- Databricks, whose software helps companies process large data sets for analysis and use in applications, has over $500 million in cash.
- The start-up made CNBC's 2020 Disruptor 50 list after reaching $200 million in annualized recurring revenue last year.
- During the coronavirus pandemic, a South Carolina health system used Databricks to predict which patients to prioritize.
Several times over the last three years, the leaders of data software start-up Databricks performed exercises to imagine the implications of an economic collapse.
"The salaries people make, the growth expectations, the career aspirations — it just seemed like it was overheated," Databricks CEO Ali Ghodsi said. The company ranks No. 36 on CNBC's 2020 Disruptor 50 list of innovative companies, announced Tuesday.
The exercises helped convince Ghodsi to raise venture financing each of the last two years, valuing Databricks most recently at $6.2 billion. In the middle of 2019, the company pulled out of a planned $120 million deal for premium office space in its hometown of San Francisco.
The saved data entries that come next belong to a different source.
(* ===== verification/CasperSafety.v ===== *)
(** * What the consensus guarantees

    The states a node can be in, from the genesis block on, and the theorems
    about them: supermajorities under justified checkpoints, no surrounding
    votes, finality that only advances, no panic except the one
    [AuthVerification_panics_iff] characterises. *)

From S2P Require Import Prelude Encoding VMTypes Orphans Checkpoint Tree CasperState Casper CasperInv CasperSpec CasperBlocks.
From Stdlib Require Import Strings.Byte.
#[local] Open Scope Z_scope.

(** [initChainStatus] of protocol.go stores the genesis block and its
    checkpoint, which [NewCasper] makes the root of the tree. *)
Definition genesis_checkpoint (g : cp_block) : Checkpoint :=
  mkCheckpoint 0 (blk_Hash g) (replicate 32 x00) (blk_Timestamp g) Justified ∅ ∅ [].

Definition init {L : LRU} (g : cp_block) : Casper L := {|
  objs := [mkObj (genesis_checkpoint g) None];
  tree := Node 0%nat [];
  db_blocks := {[ blk_Hash g := mkStored g [] ]};
  db_checkpoints := {[ calcCheckpointKey 0 (Some (blk_Hash g)) := genesis_checkpoint g ]};
  lruCheckPoints := cache_New;
  prevCheckpointCache := cache_New;
  verificationCache := cache_New;
  posted := [];
  mux_stopped := false;
  newEpochCh := [];
  rollbackCh := [];
|}.

(** The outcome is a value or an error. *)
Definition returns {A} {L : LRU} (r : outcome A * Casper L) : Prop :=
  match r.1 with Ret _ | Fail _ => True | Panics | NoFuel | Blocks => False end.

Section Safety.
Context {R : MapRange} {RL : MapRangeLaws R} {L : LRU} {LL : LRULaws L} {Cr : Crypto} {N : Node_} {NL : NodeLaws N} {W : World}.
#[local] Abbreviation epoch := (BlocksOfEpoch net).
#[local] Abbreviation vals := (EffectiveValidators net).
Implicit Types s : Casper L.

(** One operation of the node, whatever its outcome.  Messages and cached
    messages for the root are excluded: they are the subject of
    [AuthVerification_panics_iff]. *)
Inductive step : Casper L -> Casper L -> Prop :=
  | step_ApplyBlock fuel b ls s : valid_block b -> Forall full ls -> blk_Height b <= Z.of_nat fuel ->
      step s (ApplyBlock fuel b ls s).2
  | step_SaveBlock b ls s : valid_block b -> Forall full ls -> step s (SaveBlock b ls s).2
  | step_AuthVerification msg s : not_root_target s (m_TargetHash msg) -> step s (AuthVerification msg s).2
  | step_round fuel h s : enough_fuel fuel h -> not_root_target s h -> step s (authVerificationRound fuel h s).2
  | step_validators fuel h s : enough_fuel fuel h -> step s (validators fuel h s).2
  | step_ParentCheckpoint fuel h s : enough_fuel fuel h -> step s (ParentCheckpointByPrevHash fuel h s).2.

Definition reachable (g : cp_block) s : Prop := rtc step (init g) s.

Lemma init_inv g : world (blk_Hash g) = Some g -> blk_Height g = 0 -> inv (init g).
Proof.
  intros Hw Hh. assert (Hcp : cp_ok (genesis_checkpoint g)) by (unfold cp_ok, height_of; cbn; rewrite Hw; cbn; by rewrite Hh).
  split; split.
  - intros p ->%list_elem_of_singleton. cbn. lia.
  - intros p Hp. cbn in Hp. assert (p = 0%nat) as -> by lia. exact Hcp.
  - intros k p. cbn. rewrite entries_New. by rewrite lookup_empty.
  - intros k c Hk. unfold init in Hk. cbn [db_checkpoints] in Hk. by apply lookup_singleton_Some in Hk as [_ <-].
  - intros h sb Hk. unfold init in Hk. cbn [db_blocks] in Hk. apply lookup_singleton_Some in Hk as [<- <-].
    cbn. by split; [|constructor].
  - intros k m. cbn. rewrite entries_New. by rewrite lookup_empty.
  - apply NoDup_singleton.
  - done.
  - intros p ->%list_elem_of_singleton. cbn. split; cbn; try done; try (by constructor).
    intros l Hl. by apply not_elem_of_nil in Hl.
  - intros p c Hc. by apply not_elem_of_nil in Hc.
  - by intros p q ->%list_elem_of_singleton ->%list_elem_of_singleton.
  - intros p q l1 l2 o ->%list_elem_of_singleton ->%list_elem_of_singleton. cbn. lia.
  - by left.
Qed.

Lemma wp_safe {A} (m : C A) s : wp m (fun _ => safe s) (safe s) s -> safe s (m s).2 /\ returns (m s).
Proof.
  intros Hm. apply wp_run in Hm as [(a & Hr & HS)|(e & Hr & HS)]; (split; [done|]); unfold returns; by rewrite Hr.
Qed.
Lemma wp_quiet_safe {A} (m : C A) (F : A -> Casper L -> Prop) s :
  inv s -> wp m (fun a s' => inv s' /\ quiet s s' /\ F a s') (fun s' => inv s' /\ quiet s s') s -> safe s (m s).2.
Proof.
  intros Hi Hm. apply wp_run in Hm as [(a & _ & HS)|(e & _ & HS)].
  - destruct HS as (Hi' & Q & _). by apply quiet_safe.
  - destruct HS as (Hi' & Q). by apply quiet_safe.
Qed.

Lemma ApplyBlock_safe fuel b ls s :
  inv s -> valid_block b -> Forall full ls -> blk_Height b <= Z.of_nat fuel ->
  safe s (ApplyBlock fuel b ls s).2 /\ returns (ApplyBlock fuel b ls s).
Proof.
  intros Hi Hb Hf Hfuel. apply wp_safe. eapply cwp_mono; [by apply wp_ApplyBlock| |done]. by intros [h ls'] s' [? _].
Qed.

Lemma step_safe s s' : inv s -> step s s' -> safe s s'.
Proof.
  intros Hi Hs. destruct Hs as [fuel b ls s Hb Hf Hh|b ls s Hb Hf|msg s Hr|fuel h s Hf Hr|fuel h s Hf|fuel h s Hf].
  - by apply ApplyBlock_safe.
  - destruct (SaveBlock_inv b ls s Hi (vb_world _ Hb) Hf) as (Hi' & Ho & Ht). apply stored_safe; [done|by split].
  - by apply AuthVerification_outcome.
  - by apply wp_safe, wp_authVerificationRound.
  - eapply (wp_quiet_safe _ (fun _ _ => True)); [done|]. eapply cwp_mono; [by apply wp_validators|..]; cbn; naive_solver.
  - eapply wp_quiet_safe; [done|]. by apply wp_ParentCheckpointByPrevHash.
Qed.

Lemma steps_safe s s' : inv s -> rtc step s s' -> safe s s'.
Proof.
  intros Hi Hs. induction Hs as [s|s s1 s' H1 _ IH]; [by apply safe_refl|].
  pose proof (step_safe _ _ Hi H1) as S1. eapply safe_trans; [exact S1|]. apply IH, S1.
Qed.

Lemma reachable_inv g s : world (blk_Hash g) = Some g -> blk_Height g = 0 -> reachable g s -> inv s.
Proof. intros Hw Hh Hs. eapply steps_safe; [by apply init_inv|exact Hs]. Qed.

(** C21.  In every state a node reaches from its genesis checkpoint by blocks,
    votes and cached votes, without a restart, a justified checkpoint below the
    root carries a link from a lower checkpoint that a supermajority of its
    parent's validators has signed: every signature recorded in it belongs to one
    of those validators and verifies under that validator's key. (After a restart
    the links read back from the database count unverified:
    [restart_counts_forged].) *)
Theorem justified_supermajority g s q t :
  world (blk_Hash g) = Some g -> blk_Height g = 0 -> reachable g s ->
  (q, t) ∈ edges (tree s) -> Status (get s t) = Justified ->
  exists l, l ∈ SupLinks (get s t) /\ IsMajority (Z.of_nat (size (vals (get s q)))) l = true
    /\ SourceHeight l < Height (get s t)
    /\ forall o, signed o l = true -> exists v pk, vals (get s q) !! PubKey v = Some v /\ Order v = o
         /\ hex_decode (PubKey v) = Some pk
         /\ xpub_verify pk (sha3_256 (SourceHash l ++ cp_Hash (get s t))) (Signatures l !!! o) = true.
Proof.
  intros Hw Hh Hr He Hj. destruct (reachable_inv g s Hw Hh Hr) as [_ Ht].
  pose proof (t_edges _ _ Ht _ _ He) as E. destruct (e_majority _ _ _ E Hj) as (l & Hl & Hm).
  exists l. split; [done|]. split; [done|]. split; [|intros o Ho; by apply (e_signed _ _ _ E)].
  by apply (n_links _ (t_nodes _ _ Ht t (edge_dst _ _ _ He))).
Qed.

(** C22.  In every state a node reaches from its genesis checkpoint by blocks,
    votes and cached votes, without a restart, the tree holds no two links signed
    at the same validator order of which one surrounds the other: lower source and
    higher target. *)
Theorem no_surrounding_votes g s p q l1 l2 o :
  world (blk_Hash g) = Some g -> blk_Height g = 0 -> reachable g s ->
  p ∈ nodes (tree s) -> q ∈ nodes (tree s) -> l1 ∈ SupLinks (get s p) -> l2 ∈ SupLinks (get s q) ->
  signed o l1 = true -> signed o l2 = true ->
  ~ (SourceHeight l2 < SourceHeight l1 /\ SourceHeight l1 < Height (get s p) /\ Height (get s p) < Height (get s q)).
Proof.
  intros Hw Hh Hr Hp Hq Hl1 Hl2 Ho1 Ho2 (H1 & _ & H3). destruct (reachable_inv g s Hw Hh Hr) as [_ Ht].
  pose proof (t_surround _ _ Ht p q l1 l2 o Hp Hq Hl1 Hl2 Ho1 Ho2 H3). lia.
Qed.

Lemma bestChain_descends s : inv s -> ancestor (LastFinalized s).2 (bestChain s).
Proof.
  intros [_ Ht]. unfold bestChain, LastFinalized. cbn [snd].
  set (r := bestNode _ _ _ _). assert (Hr : r.1 ∈ nodes (tree s)).
  { eapply ranked_nodes. apply (bestNode_spec (get s) hex_encode). }
  exact (root_ancestor _ _ _ Ht Hr).
Qed.

(** C20.  Finality only advances: whatever blocks, votes and cached votes a node
    processes, the last finalized checkpoint of every later state descends from
    the present one, and so does every later best chain. *)
Theorem finality g s s' :
  world (blk_Hash g) = Some g -> blk_Height g = 0 -> reachable g s -> rtc step s s' ->
  ancestor (LastFinalized s).2 (LastFinalized s').2 /\ ancestor (LastFinalized s).2 (bestChain s').
Proof.
  intros Hw Hh Hr Hs. destruct (steps_safe s s' (reachable_inv g s Hw Hh Hr) Hs) as [Hi Ha].
  split; [done|]. eapply ancestor_trans; [exact Ha|by apply bestChain_descends].
Qed.

Lemma fold_justified (f : treeNode nat -> option nat) (ht : nat -> Z) l x0 :
  (exists p, x0 = Some p) \/ (exists c p, c ∈ l /\ f c = Some p) ->
  exists p, fold_left (fun selected child => match f child with
       | None => selected
       | Some c => match selected with
                   | None => Some c
                   | Some x => if ht c >? ht x then Some c else selected
                   end
       end) l x0 = Some p.
Proof.
  revert x0. induction l as [|c l IH]; intros x0 Hs; cbn [fold_left].
  - destruct Hs as [?|(c & p & Hc & _)]; [done|by apply not_elem_of_nil in Hc].
  - apply IH. destruct Hs as [(p & ->)|(c' & p & [->|Hc']%elem_of_cons & Hf)].
    + left. destruct (f c); [case_if|]; eauto.
    + left. rewrite Hf. destruct x0; [case_if|]; eauto.
    + right. eauto.
Qed.

Lemma lastJustified_some s : inv s -> exists p, lastJustified (get s) (tree s) = Some p.
Proof.
  intros [_ Ht]. pose proof (t_justified _ _ Ht) as Hj. destruct (tree s) as [r cs] eqn:Htr. cbn [lastJustified].
  apply (fold_justified (lastJustified (get s)) (fun p => Height (get s p))). unfold is_status.
  change (tn_cp (Node r cs)) with r in Hj. destruct Hj as [Hj|(_ & c & Hc & Hj)].
  - left. rewrite bool_decide_eq_true_2 by exact Hj. eauto.
  - right. apply elem_of_edges in Hc as [(_ & [c' ds] & Hc' & ->)|(c' & Hc' & He)].
    + exists (Node c' ds). cbn [lastJustified tn_cp] in *.
      destruct (fold_justified (lastJustified (get s)) (fun p => Height (get s p)) ds
                  (if is_status (get s) Justified c' then Some c' else None)) as [p Hp]; [|eauto].
      left. unfold is_status. rewrite bool_decide_eq_true_2 by exact Hj. eauto.
    + exfalso. pose proof (t_nodup _ _ Ht) as Hnd. destruct (NoDup_child r cs c' Hnd Hc') as [Hn _].
      by apply Hn, (edge_src _ _ _ He).
Qed.

(** C23.  In every state reached from the genesis checkpoint without a restart,
    applying a block (with fuel for its height), a round over the cached votes
    that does not target the root, and the query for the last justified checkpoint
    return a value or an error: no nil pointer, no index out of range, no endless
    walk over ancestors. Authenticating a vote for a checkpoint other than the
    root does so too, except when the vote has changed the best checkpoint: then
    its last request to the chain is for the new best checkpoint, and the call
    waits exactly as long as the reply, a parameter here, is missing
    ([rollback_deadlock] shows that in the composed system it is). *)
Theorem operations_return g s :
  world (blk_Hash g) = Some g -> blk_Height g = 0 -> reachable g s ->
  (forall fuel b ls, valid_block b -> Forall full ls -> blk_Height b <= Z.of_nat fuel -> returns (ApplyBlock fuel b ls s))
  /\ (forall msg, not_root_target s (m_TargetHash msg) ->
        let r := AuthVerification msg s in returns r \/ (r.1 = Blocks /\ unanswered s r.2))
  /\ (forall fuel h, enough_fuel fuel h -> not_root_target s h -> returns (authVerificationRound fuel h s))
  /\ returns (LastJustified s).
Proof.
  intros Hw Hh Hr. pose proof (reachable_inv g s Hw Hh Hr) as Hi. split_and!.
  - intros fuel b ls Hb Hf Hfuel. by apply ApplyBlock_safe.
  - intros msg Hm. destruct (AuthVerification_outcome msg s Hi Hm) as [_ Ho]. cbv zeta. unfold returns.
    destruct (AuthVerification msg s).1; auto.
  - intros fuel h Hf Hm. by apply wp_safe, wp_authVerificationRound.
  - destruct (lastJustified_some s Hi) as [p Hp]. unfold LastJustified, returns, gets, mbind, C_bind. by rewrite Hp.
Qed.

Lemma nodeByHash_root s : inv s -> exists n, nodeByHash_ (LastFinalized s).2 s = Some n /\ tn_cp n = tn_cp (tree s).
Proof.
  intros _. unfold nodeByHash_, nodeByHash, LastFinalized. destruct (tree s) as [r cs]. cbn [tn_cp findOnlyOne snd].
  rewrite bool_decide_eq_true_2 by done. by exists (Node r cs).
Qed.

(** C25.  [AuthVerification] panics exactly on the votes whose target is the root
    of the tree and whose source has a stored checkpoint: the parent of the root
    is a nil pointer, and it is read before any signature is checked. *)
Theorem AuthVerification_panics_iff g s msg :
  world (blk_Hash g) = Some g -> blk_Height g = 0 -> reachable g s ->
  (AuthVerification msg s).1 = Panics
  <-> m_TargetHash msg = (LastFinalized s).2 /\ exists p, (GetCheckpoint (m_SourceHash msg) s).1 = Ret p.
Proof.
  intros Hw Hh Hr. pose proof (reachable_inv g s Hw Hh Hr) as Hi. split.
  - intros Hp. destruct (decide (m_TargetHash msg = (LastFinalized s).2)) as [He|Hne].
    + split; [done|]. destruct (nodeByHash_root s Hi) as (n & Hn & Hroot).
      unfold AuthVerification, gets in Hp. unfold mbind, C_bind in Hp. rewrite He, Hn in Hp.
      pose proof (wp_GetCheckpoint (m_SourceHash msg) s Hi) as Hg. unfold wp in Hg.
      destruct (GetCheckpoint (m_SourceHash msg) s) as [[p|e| | |] s1]; [by exists p|done..].
    + destruct (AuthVerification_outcome msg s Hi Hne) as [_ Ho]. by rewrite Hp in Ho.
  - intros [He [p Hp]]. destruct (nodeByHash_root s Hi) as (n & Hn & Hroot).
    unfold AuthVerification, gets, mbind, C_bind. rewrite He, Hn.
    pose proof (wp_GetCheckpoint (m_SourceHash msg) s Hi) as Hg. unfold wp in Hg.
    destruct (GetCheckpoint (m_SourceHash msg) s) as [r s1]. cbn in Hp. subst r. destruct Hg as (_ & [Q1 Q2 _] & _).
    assert (Hnone : parent s1 (tn_cp n) = None).
    { unfold parent. rewrite Hroot, Q2 by apply tn_cp_nodes. destruct Hi as [_ Ht]. exact (t_root _ _ Ht). }
    unfold convertVerification, parentValidators, gets, mbind, C_bind. by rewrite Hnone.
Qed.
End Safety.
It also held off on real estate enhancements in the U.K.
Now, during a recession caused by a global pandemic, Databricks hasn't had to shed any of its more than 1,300 employees, while technology peers like Airbnb, Uber, Glassdoor and many others have downsized. Databricks' actions have put it in a strong position, as customers have turned to its software to strengthen their operations with artificial intelligence and to process massive amounts of data that traditional databases weren't built to handle.
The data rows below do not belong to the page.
(* ===== verification/ValidateSpec.v ===== *)
(** * What a valid transaction is

    [checkValid] as a declarative specification: the entries it puts in its
    cache are closed under sources, every link between two entries is agreed on
    by both ends, every mux is balanced for each asset, and every input is
    authorised by its program ([local_ok]).  Success of a computation of [V] is
    inverted step by step by the lemmas at the beginning. *)

From S2P Require Import Prelude Checked GoSlice VMTypes Opcode Machine Interp Script Orphans Encoding Entries TxData MapTx Validate.
From Stdlib Require Import Strings.Byte.
#[local] Open Scope Z_scope.

(** ** Inversion of success *)

Lemma V_bind_ok {A B} (m : V A) (f : A -> V B) s b s2 :
  (m ≫= f) s = (VOk b, s2) -> exists a s1, m s = (VOk a, s1) /\ f a s1 = (VOk b, s2).
Proof. unfold mbind, V_bind. destruct (m s) as [[a|e| |] s1] eqn:Hm; try done. eauto. Qed.
Lemma mret_ok {A} (a : A) s b s1 : (mret a : V A) s = (VOk b, s1) -> b = a /\ s1 = s.
Proof. by intros [= <- <-]. Qed.
Lemma deref_ok {A} (x : option A) s a s1 : deref x s = (VOk a, s1) -> x = Some a /\ s1 = s.
Proof. destruct x; [by intros [= <- <-]|done]. Qed.
Lemma orr_ok {A} e (x : option A) s a s1 : orr e x s = (VOk a, s1) -> x = Some a /\ s1 = s.
Proof. destruct x; [by intros [= <- <-]|done]. Qed.
Lemma require_ok b e s a s1 : require b e s = (VOk a, s1) -> b = true /\ s1 = s.
Proof. destruct b; [by intros [= <- <-]|done]. Qed.
Lemma get_gas_ok s a s1 : get_gas s = (VOk a, s1) -> a = gasStatus s /\ s1 = s.
Proof. by intros [= <- <-]. Qed.
Lemma put_gas_ok g s a s1 : put_gas g s = (VOk a, s1) -> s1 = mkV g (cache s).
Proof. by intros [= <- <-]. Qed.
Lemma in_cache_ok id s b s1 : in_cache id s = (VOk b, s1) -> b = bool_decide (id ∈ cache s) /\ s1 = s.
Proof. by intros [= <- <-]. Qed.
Lemma to_cache_ok id s b s1 : to_cache id s = (VOk b, s1) -> s1 = mkV (gasStatus s) ({[id]} ∪ cache s).
Proof. by intros [= <- <-]. Qed.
"If this crisis lasts five or six years, we could just go on and continue hiring and be unaffected by this," said Ghodsi, adding that the company has over $500 million in the bank after raising nearly $900 million.
In the third quarter of 2019, revenue topped $200 million on an annualized basis, compared with over $100 million in 2018. Ghodsi declined to provide updated figures or say if the company is profitable. Databricks wants to be ready to go public in 2021, and Ghodsi said there's plenty of investor demand.
Companies depend on Databricks to store their data and clean it up so employees can analyze it and wrap it into applications.
The technology draws on Spark, a piece of open-source software for processing data that originated in 2009 at the University of California, Berkeley. It was developed as a "toy project" to show the power of Mesos, software designed to operate clusters of computing workloads across many servers, said Alexy Khrabrov, a general manager at the Linux Foundation who co-founded the first Spark meetup group in 2012.
As Spark was emerging, software engineers were looking for new ways to store large quantities of modern software instead of relying on traditional databases. Spark's breakthrough was its ability to place data in computer memory to speed up the tasks. To commercialize the technology, Ghodsi co-founded Databricks in 2013, along with Spark creator Matei Zaharia and five others. The next year, the company boasted that, using Spark, it had sorted 100 terabytes of data in a record 23 minutes.
Ghodsi said more people have been using Databricks software since the Covid-19 outbreak.
Data scientists have become more dependent on the product at the Medical University of South Carolina, said Matt Turner, the school and health system's chief data officer. After the group established an online screening service for South Carolina residents with coronavirus symptoms, data scientists there trained an AI model within two weeks to predict positive cases. The health system prioritized contacting the most high-risk patients and getting them tested.
"I know there's multiple medical centers right now that are trying to implement what we've done," Turner said.
For Databricks remote work hasn't been a problem. Salespeople are pitching the product over Zoom and have generated a long list of leads from the 50,000 people who registered for the company's annual conference, scheduled for later this month. Demand is so strong that Databricks continues to hire through the downturn, including at a new engineering office in Toronto, the company said.
The use cases have become more sophisticated over the years. Nationwide uses the software to improve insurance pricing with AI and lots of data on claims, and Regeneron uses it to help engineers more quickly prepare data for analysis, which then speeds up drug discovery.
Databricks' software is only available as a cloud-based service inside Amazon Web Services and Microsoft Azure. That leaves out Alibaba, Google and others. The company will bring its software to other clouds when it sees major customer demand, Ghodsi said.
In 2017 Microsoft introduced Azure Databricks, and Microsoft sales reps promote the service to customers. The deal, which preceded the announcement of Microsoft's investment in Databricks by more than a year, has made a significant contribution to revenue, Ghodsi said.
Rishi Jaluria, an analyst at DA Davidson, puts it in starker terms: "I would say Databricks may not be here without the Microsoft partnership."